### PROBLEM DETAILS
Copy, exactly and without additions, every line in the records below from the one holding "Z.land data (wrap" through the one holding "match c with CfField f => bitsize", both ends included.

### PROVIDED DATA
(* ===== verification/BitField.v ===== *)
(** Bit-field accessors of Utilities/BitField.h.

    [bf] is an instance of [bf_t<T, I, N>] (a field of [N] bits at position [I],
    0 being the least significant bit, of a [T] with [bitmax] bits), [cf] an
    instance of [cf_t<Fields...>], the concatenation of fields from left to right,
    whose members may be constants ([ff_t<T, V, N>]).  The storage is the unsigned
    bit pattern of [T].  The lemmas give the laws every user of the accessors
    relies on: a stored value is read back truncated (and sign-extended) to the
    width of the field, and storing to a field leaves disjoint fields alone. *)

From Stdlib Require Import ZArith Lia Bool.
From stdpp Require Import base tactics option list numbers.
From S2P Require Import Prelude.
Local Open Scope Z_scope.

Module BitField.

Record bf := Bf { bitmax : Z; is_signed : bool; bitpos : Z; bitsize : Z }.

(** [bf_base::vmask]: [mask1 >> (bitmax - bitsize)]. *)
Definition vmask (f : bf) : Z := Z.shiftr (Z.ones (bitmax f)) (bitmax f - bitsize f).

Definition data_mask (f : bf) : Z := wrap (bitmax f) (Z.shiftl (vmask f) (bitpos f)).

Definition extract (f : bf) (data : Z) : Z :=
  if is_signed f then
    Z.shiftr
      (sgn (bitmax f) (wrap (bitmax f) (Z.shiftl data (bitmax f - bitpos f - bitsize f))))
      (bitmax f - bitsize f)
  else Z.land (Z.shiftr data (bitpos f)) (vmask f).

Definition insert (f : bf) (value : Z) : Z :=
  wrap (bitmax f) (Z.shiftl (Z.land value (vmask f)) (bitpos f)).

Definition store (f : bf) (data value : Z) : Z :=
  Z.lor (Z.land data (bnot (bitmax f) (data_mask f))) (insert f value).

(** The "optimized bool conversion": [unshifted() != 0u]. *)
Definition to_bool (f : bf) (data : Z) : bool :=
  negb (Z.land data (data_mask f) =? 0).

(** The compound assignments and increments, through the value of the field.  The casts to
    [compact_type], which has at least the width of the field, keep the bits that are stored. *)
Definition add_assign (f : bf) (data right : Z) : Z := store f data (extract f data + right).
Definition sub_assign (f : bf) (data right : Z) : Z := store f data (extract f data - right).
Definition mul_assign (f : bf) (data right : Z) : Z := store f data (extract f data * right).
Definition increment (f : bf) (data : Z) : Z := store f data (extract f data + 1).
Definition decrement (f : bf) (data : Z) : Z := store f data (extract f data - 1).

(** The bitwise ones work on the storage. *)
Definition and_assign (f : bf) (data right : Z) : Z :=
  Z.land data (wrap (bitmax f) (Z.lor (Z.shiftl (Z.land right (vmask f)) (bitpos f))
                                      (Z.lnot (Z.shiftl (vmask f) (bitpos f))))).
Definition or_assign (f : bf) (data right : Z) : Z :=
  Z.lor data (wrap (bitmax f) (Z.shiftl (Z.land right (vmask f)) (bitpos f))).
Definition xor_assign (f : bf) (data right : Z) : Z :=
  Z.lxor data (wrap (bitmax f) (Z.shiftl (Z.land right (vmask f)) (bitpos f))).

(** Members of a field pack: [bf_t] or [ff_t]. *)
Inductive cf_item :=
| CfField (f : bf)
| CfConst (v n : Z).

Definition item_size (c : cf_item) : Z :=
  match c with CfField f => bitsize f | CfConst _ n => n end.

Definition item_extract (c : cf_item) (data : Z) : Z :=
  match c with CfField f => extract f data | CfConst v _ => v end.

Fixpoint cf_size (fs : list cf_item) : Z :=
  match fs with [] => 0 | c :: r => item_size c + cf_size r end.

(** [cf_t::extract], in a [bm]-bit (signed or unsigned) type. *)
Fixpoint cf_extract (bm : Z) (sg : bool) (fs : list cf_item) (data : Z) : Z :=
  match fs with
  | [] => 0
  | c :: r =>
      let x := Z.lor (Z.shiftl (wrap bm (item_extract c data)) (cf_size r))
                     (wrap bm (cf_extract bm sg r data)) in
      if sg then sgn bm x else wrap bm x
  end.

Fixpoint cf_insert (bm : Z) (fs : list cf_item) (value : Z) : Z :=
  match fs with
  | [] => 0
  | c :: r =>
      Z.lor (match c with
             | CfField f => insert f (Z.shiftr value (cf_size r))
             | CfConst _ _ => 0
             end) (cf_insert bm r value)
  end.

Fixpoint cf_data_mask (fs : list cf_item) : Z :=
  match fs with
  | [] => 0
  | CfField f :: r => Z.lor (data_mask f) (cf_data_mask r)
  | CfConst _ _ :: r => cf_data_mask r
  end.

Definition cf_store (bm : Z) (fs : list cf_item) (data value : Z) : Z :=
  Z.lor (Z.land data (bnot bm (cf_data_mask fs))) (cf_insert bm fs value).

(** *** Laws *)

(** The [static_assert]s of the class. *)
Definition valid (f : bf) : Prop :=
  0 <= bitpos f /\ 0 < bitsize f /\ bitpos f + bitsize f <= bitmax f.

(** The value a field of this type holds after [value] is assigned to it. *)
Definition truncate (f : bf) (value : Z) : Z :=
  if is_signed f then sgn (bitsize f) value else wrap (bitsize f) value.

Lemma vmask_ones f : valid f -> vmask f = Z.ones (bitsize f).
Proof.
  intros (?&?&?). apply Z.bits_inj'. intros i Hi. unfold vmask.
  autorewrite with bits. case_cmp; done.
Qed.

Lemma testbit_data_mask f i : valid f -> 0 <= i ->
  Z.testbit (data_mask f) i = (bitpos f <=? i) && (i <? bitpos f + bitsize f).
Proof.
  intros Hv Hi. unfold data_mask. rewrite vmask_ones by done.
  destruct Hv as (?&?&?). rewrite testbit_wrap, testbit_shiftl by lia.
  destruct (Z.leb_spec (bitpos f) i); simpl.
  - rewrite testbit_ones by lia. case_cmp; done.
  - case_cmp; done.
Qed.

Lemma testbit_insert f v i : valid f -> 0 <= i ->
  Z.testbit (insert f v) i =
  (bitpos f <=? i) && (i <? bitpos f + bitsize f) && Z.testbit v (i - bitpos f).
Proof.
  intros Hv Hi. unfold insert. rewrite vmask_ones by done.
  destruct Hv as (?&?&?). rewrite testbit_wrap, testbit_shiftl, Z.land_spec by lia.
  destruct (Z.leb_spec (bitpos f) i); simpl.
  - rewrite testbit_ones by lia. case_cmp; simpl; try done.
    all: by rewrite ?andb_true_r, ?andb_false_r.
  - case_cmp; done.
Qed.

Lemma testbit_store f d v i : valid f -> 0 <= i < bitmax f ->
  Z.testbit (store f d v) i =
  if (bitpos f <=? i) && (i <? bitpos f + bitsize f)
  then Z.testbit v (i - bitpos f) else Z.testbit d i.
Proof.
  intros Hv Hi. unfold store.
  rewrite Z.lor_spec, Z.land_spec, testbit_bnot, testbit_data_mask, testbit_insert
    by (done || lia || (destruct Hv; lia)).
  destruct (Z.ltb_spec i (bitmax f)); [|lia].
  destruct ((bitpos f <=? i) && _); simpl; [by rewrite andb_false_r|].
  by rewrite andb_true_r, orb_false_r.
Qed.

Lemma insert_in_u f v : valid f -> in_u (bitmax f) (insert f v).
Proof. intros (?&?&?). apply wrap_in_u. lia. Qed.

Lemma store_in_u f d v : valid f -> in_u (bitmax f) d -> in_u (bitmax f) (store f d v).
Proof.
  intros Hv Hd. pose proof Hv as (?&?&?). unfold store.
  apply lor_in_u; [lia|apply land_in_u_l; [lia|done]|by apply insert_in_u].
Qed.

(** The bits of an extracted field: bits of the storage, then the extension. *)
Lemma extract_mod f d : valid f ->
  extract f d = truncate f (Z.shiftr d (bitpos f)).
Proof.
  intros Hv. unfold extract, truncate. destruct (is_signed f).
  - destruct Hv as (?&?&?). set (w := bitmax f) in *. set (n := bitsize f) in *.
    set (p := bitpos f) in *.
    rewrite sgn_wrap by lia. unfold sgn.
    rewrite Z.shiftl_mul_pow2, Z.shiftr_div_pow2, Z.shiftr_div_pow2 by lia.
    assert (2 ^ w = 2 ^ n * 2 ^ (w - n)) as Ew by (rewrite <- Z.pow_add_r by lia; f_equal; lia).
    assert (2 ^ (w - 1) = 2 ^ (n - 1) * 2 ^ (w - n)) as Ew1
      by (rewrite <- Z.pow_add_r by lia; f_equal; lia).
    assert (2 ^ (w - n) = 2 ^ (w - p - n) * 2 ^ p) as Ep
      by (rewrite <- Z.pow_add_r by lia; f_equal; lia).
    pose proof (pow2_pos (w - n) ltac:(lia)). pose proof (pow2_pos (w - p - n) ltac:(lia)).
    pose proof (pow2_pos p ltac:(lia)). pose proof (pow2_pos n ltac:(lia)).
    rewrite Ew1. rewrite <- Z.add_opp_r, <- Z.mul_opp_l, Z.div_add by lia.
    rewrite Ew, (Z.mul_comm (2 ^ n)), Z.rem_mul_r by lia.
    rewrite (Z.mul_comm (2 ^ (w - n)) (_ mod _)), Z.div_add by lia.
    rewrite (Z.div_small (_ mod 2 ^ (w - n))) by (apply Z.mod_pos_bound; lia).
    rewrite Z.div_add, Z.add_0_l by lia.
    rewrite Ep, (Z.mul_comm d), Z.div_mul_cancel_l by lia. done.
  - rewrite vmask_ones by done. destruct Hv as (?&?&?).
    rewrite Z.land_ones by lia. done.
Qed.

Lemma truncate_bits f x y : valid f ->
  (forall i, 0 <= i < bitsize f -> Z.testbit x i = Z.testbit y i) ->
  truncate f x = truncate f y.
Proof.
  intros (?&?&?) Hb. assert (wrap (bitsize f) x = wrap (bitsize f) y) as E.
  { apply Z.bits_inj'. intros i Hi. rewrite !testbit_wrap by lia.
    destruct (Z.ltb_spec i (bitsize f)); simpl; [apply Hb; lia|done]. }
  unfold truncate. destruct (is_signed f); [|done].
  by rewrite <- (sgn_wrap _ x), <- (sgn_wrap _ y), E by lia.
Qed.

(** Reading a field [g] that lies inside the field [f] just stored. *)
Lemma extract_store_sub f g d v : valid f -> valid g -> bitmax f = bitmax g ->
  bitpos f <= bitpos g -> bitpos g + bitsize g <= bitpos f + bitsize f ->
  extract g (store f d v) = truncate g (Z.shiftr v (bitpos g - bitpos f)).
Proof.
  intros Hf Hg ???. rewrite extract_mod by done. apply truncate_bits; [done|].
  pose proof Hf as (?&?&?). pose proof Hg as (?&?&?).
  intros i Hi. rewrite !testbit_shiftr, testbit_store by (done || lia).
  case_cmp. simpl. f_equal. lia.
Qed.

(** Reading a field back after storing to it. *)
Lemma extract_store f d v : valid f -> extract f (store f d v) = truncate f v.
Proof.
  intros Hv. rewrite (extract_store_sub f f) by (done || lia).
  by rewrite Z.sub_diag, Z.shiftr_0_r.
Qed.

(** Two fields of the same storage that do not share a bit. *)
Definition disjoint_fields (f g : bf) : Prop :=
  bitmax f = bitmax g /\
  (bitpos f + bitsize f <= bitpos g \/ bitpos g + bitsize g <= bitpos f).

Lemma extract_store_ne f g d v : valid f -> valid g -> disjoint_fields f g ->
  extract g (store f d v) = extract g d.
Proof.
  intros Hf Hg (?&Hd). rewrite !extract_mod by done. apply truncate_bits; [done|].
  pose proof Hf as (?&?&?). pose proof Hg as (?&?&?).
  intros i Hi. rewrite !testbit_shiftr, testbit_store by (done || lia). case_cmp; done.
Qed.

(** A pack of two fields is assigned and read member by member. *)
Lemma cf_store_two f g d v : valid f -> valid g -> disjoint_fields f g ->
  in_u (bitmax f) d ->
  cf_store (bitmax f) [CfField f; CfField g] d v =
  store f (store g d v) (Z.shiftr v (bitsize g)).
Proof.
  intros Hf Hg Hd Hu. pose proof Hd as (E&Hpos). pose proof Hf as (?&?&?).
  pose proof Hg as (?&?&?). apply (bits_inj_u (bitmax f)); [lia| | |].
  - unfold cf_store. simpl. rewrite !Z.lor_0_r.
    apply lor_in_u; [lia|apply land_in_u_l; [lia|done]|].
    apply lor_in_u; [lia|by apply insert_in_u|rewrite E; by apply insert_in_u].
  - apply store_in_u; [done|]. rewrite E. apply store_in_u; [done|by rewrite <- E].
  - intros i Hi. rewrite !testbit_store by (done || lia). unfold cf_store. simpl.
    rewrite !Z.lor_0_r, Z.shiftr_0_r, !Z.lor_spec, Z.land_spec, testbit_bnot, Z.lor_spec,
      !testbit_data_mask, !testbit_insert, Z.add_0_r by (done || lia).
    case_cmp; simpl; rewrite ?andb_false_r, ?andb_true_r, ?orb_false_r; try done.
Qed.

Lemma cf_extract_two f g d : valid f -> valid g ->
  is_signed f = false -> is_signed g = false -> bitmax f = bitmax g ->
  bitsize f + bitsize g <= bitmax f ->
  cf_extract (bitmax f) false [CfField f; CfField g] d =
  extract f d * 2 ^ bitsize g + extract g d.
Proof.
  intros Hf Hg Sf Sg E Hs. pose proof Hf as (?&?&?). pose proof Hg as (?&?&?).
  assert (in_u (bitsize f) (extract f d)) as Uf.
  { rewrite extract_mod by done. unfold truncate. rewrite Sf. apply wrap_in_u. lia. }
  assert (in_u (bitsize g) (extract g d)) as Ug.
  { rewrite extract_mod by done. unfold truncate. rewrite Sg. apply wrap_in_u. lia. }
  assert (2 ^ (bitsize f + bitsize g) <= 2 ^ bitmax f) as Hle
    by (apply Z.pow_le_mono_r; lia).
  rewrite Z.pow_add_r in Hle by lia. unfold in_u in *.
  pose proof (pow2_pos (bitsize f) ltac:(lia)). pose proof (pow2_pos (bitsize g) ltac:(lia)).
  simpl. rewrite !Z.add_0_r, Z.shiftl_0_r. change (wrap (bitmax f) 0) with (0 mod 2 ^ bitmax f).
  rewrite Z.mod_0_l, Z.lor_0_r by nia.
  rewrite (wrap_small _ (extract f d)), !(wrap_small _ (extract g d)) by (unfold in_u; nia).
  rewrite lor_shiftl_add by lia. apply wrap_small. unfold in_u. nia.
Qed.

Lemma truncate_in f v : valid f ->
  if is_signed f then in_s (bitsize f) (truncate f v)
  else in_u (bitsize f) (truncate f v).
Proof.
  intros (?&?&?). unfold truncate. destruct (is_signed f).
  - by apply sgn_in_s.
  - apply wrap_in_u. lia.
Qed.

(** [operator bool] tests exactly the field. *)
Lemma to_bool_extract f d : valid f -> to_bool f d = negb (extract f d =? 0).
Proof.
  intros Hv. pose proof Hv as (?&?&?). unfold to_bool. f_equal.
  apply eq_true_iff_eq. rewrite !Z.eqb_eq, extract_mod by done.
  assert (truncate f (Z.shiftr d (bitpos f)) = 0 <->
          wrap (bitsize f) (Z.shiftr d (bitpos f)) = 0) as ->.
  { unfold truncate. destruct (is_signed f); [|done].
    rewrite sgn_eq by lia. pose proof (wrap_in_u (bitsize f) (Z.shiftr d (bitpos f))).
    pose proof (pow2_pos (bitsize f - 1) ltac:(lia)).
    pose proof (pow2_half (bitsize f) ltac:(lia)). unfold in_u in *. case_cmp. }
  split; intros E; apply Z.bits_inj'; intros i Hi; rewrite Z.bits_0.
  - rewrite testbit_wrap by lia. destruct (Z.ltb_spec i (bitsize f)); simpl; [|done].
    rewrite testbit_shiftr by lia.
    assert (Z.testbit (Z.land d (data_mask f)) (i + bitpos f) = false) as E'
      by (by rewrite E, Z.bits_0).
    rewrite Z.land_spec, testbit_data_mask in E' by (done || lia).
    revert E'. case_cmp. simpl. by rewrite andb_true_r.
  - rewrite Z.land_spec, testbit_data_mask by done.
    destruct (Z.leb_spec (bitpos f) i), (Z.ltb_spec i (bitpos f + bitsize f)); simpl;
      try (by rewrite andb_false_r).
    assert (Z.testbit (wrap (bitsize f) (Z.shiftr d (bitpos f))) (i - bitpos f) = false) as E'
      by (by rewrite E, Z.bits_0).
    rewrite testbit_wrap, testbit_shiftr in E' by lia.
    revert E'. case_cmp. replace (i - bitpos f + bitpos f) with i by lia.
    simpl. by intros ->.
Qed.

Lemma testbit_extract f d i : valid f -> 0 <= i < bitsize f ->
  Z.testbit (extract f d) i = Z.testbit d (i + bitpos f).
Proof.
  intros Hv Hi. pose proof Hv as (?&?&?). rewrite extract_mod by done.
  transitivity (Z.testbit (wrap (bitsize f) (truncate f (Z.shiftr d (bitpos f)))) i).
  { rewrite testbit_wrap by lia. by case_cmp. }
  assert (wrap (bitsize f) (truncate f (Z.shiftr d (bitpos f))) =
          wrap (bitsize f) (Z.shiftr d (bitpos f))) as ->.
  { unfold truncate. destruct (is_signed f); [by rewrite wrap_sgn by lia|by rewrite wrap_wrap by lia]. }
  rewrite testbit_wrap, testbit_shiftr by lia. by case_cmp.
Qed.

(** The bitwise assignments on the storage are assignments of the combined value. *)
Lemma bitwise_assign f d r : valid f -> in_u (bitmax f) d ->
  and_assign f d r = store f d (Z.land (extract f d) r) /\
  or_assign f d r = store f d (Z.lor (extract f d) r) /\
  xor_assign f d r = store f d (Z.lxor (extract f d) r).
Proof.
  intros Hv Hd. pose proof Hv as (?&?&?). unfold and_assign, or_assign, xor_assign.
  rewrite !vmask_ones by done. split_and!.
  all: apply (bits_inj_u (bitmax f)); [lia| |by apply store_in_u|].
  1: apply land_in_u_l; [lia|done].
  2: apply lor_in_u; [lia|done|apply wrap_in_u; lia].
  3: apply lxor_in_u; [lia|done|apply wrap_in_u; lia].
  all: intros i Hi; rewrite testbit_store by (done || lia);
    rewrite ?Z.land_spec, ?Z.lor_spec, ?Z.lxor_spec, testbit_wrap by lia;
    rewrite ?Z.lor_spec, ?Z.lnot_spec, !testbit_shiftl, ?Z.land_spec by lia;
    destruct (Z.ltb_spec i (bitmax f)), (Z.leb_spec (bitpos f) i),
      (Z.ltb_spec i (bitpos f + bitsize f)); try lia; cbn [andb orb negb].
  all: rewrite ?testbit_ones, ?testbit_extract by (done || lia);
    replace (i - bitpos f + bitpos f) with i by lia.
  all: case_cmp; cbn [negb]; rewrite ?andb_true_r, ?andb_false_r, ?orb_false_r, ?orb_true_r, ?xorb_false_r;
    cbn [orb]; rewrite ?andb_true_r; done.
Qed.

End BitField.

### RESPONSE TO THE EXERCISE
  Z.land data (wrap (bitmax f) (Z.lor (Z.shiftl (Z.land right (vmask f)) (bitpos f))
                                      (Z.lnot (Z.shiftl (vmask f) (bitpos f))))).
Definition or_assign (f : bf) (data right : Z) : Z :=
  Z.lor data (wrap (bitmax f) (Z.shiftl (Z.land right (vmask f)) (bitpos f))).
Definition xor_assign (f : bf) (data right : Z) : Z :=
  Z.lxor data (wrap (bitmax f) (Z.shiftl (Z.land right (vmask f)) (bitpos f))).

(** Members of a field pack: [bf_t] or [ff_t]. *)
Inductive cf_item :=
| CfField (f : bf)
| CfConst (v n : Z).

Definition item_size (c : cf_item) : Z :=
  match c with CfField f => bitsize f | CfConst _ n => n end.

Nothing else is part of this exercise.